Surveillance du CO2 dans l’élevage : un retard à rattraper
Maintenir un environnement sain est essentiel dans l'élevage, mais un facteur critique est souvent négligé : les niveaux de dioxyde de carbone. Alors que les systèmes de surveillance de la température sont standards depuis des années, les niveaux de CO2 restent fréquemment ignorés. Dans le mémoire de master 2024 de Bregtje Jacobs à la KU Leuven, nos soupçons se confirment : la surveillance du CO2 dans l'élevage est nécessaire depuis bien trop longtemps.
KBC, Boerenbond et KU Leuven
Pour ce mémoire de master, plusieurs entreprises de premier plan se sont associées pour identifier les éléments manquants dans la gestion de l'élevage.
- KBC est une banque et compagnie d'assurances belge spécialisée également dans l’assurance agricole.

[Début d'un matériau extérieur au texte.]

Lemma no_markers_nil : no_markers [].
Proof. by apply no_markers_searched. Qed.

(** *** Identifiers *)

Context `{EventServicesLaws}.

Definition hex_chars : list char := lit "0123456789abcdef".

Lemma hex_lower_in c : hex_lower c = true → c ∈ hex_chars.
Proof.
  unfold hex_lower, ascii_digit, between. rewrite orb_true_iff, !andb_true_iff, !N.leb_le. intros Hc.
  change hex_chars with [48;49;50;51;52;53;54;55;56;57;97;98;99;100;101;102]%N. rewrite !elem_of_cons. lia.
Qed.

Lemma digit_in c : ascii_digit c = true → c ∈ hex_chars.
Proof. intros Hc. apply hex_lower_in. unfold hex_lower. by rewrite Hc. Qed.

Lemma hex_over p A t : (∀ c, p c = true → c ∈ hex_chars) → hex_chars ⊆ A → forallb p t = true → Forall (λ c, c ∈ A) t.
Proof. intros Hp HA. rewrite forallb_forall, Forall_forall. intros Ht c Hc%list_elem_of_In. auto. Qed.

Lemma no_markers_hex p t : (∀ c, p c = true → c ∈ hex_chars) → forallb p t = true → no_markers t.
Proof. intros Hp Ht. apply (no_markers_over hex_chars); [vm_compute; reflexivity|]. by eapply hex_over. Qed.

Lemma no_markers_sha256 t : is_canonical_sha256_hex t = true → no_markers t.
Proof. unfold is_canonical_sha256_hex. rewrite andb_true_iff. intros [_ Ht]. by apply (no_markers_hex hex_lower _ hex_lower_in). Qed.

Lemma no_markers_hash t : no_markers (evidence_hash t).
Proof. apply no_markers_sha256, evidence_hash_hex. Qed.

(** The marker [kind:digest] in brackets. *)
Lemma no_markers_marker k d : no_markers k → no_markers d → no_markers (lit "[" ++ k ++ lit ":" ++ d ++ lit "]").
Proof.
  intros Hk Hd. apply (no_markers_sep (ch "[") []); [reflexivity|apply no_markers_nil|].
  apply (no_markers_sep (ch ":") k); [reflexivity|done|].
  apply (no_markers_sep (ch "]") d []); [reflexivity|done|apply no_markers_nil].
Qed.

- Boerenbond (litt. Union des agriculteurs) est le syndicat agricole flamand promouvant les intérêts des agriculteurs.
- KU Leuven (litt. Université catholique de Louvain) est une université belge historiquement liée à la recherche agricole.
Crodeon a également participé en fournissant Reporter et des capteurs, le matériel de mesure.
Objectif de la recherche
« Cette étude vise à sensibiliser les lecteurs aux lacunes des systèmes actuels de contrôle et de surveillance du climat. L’essai a testé un système de surveillance et d’alarme [Reporter] fonctionnant indépendamment du système de contrôle climatique existant. » - Jacobs, 2024
La recherche explique que les systèmes d’alarme actuels se concentrent uniquement sur la surveillance de la température dans l’élevage. Le paramètre CO2 est souvent ignoré, bien qu'il soit tout aussi, voire plus, important.
Une exposition prolongée à des concentrations de dioxyde de carbone dépassant 3000 ppm (parties par million) entraîne une santé dégradée des animaux. Cela se traduit souvent par des animaux malades ou chétifs que l’agriculteur ne peut pas vendre au prix souhaité. Des poulets exposés à 12 000 ppm pesaient 8 % de moins à quatre semaines que leurs pairs élevés dans une gamme saine de CO2.
7 mois de recherche
Pour collecter des données, Reporter a été installé dans neuf fermes belges : trois élevages de volaille et six élevages de porcs. Le système de mesure et de surveillance était équipé de quatre capteurs multi-paramètres Crodeon (capteurs de CO2, température, humidité relative, dioxyde de carbone).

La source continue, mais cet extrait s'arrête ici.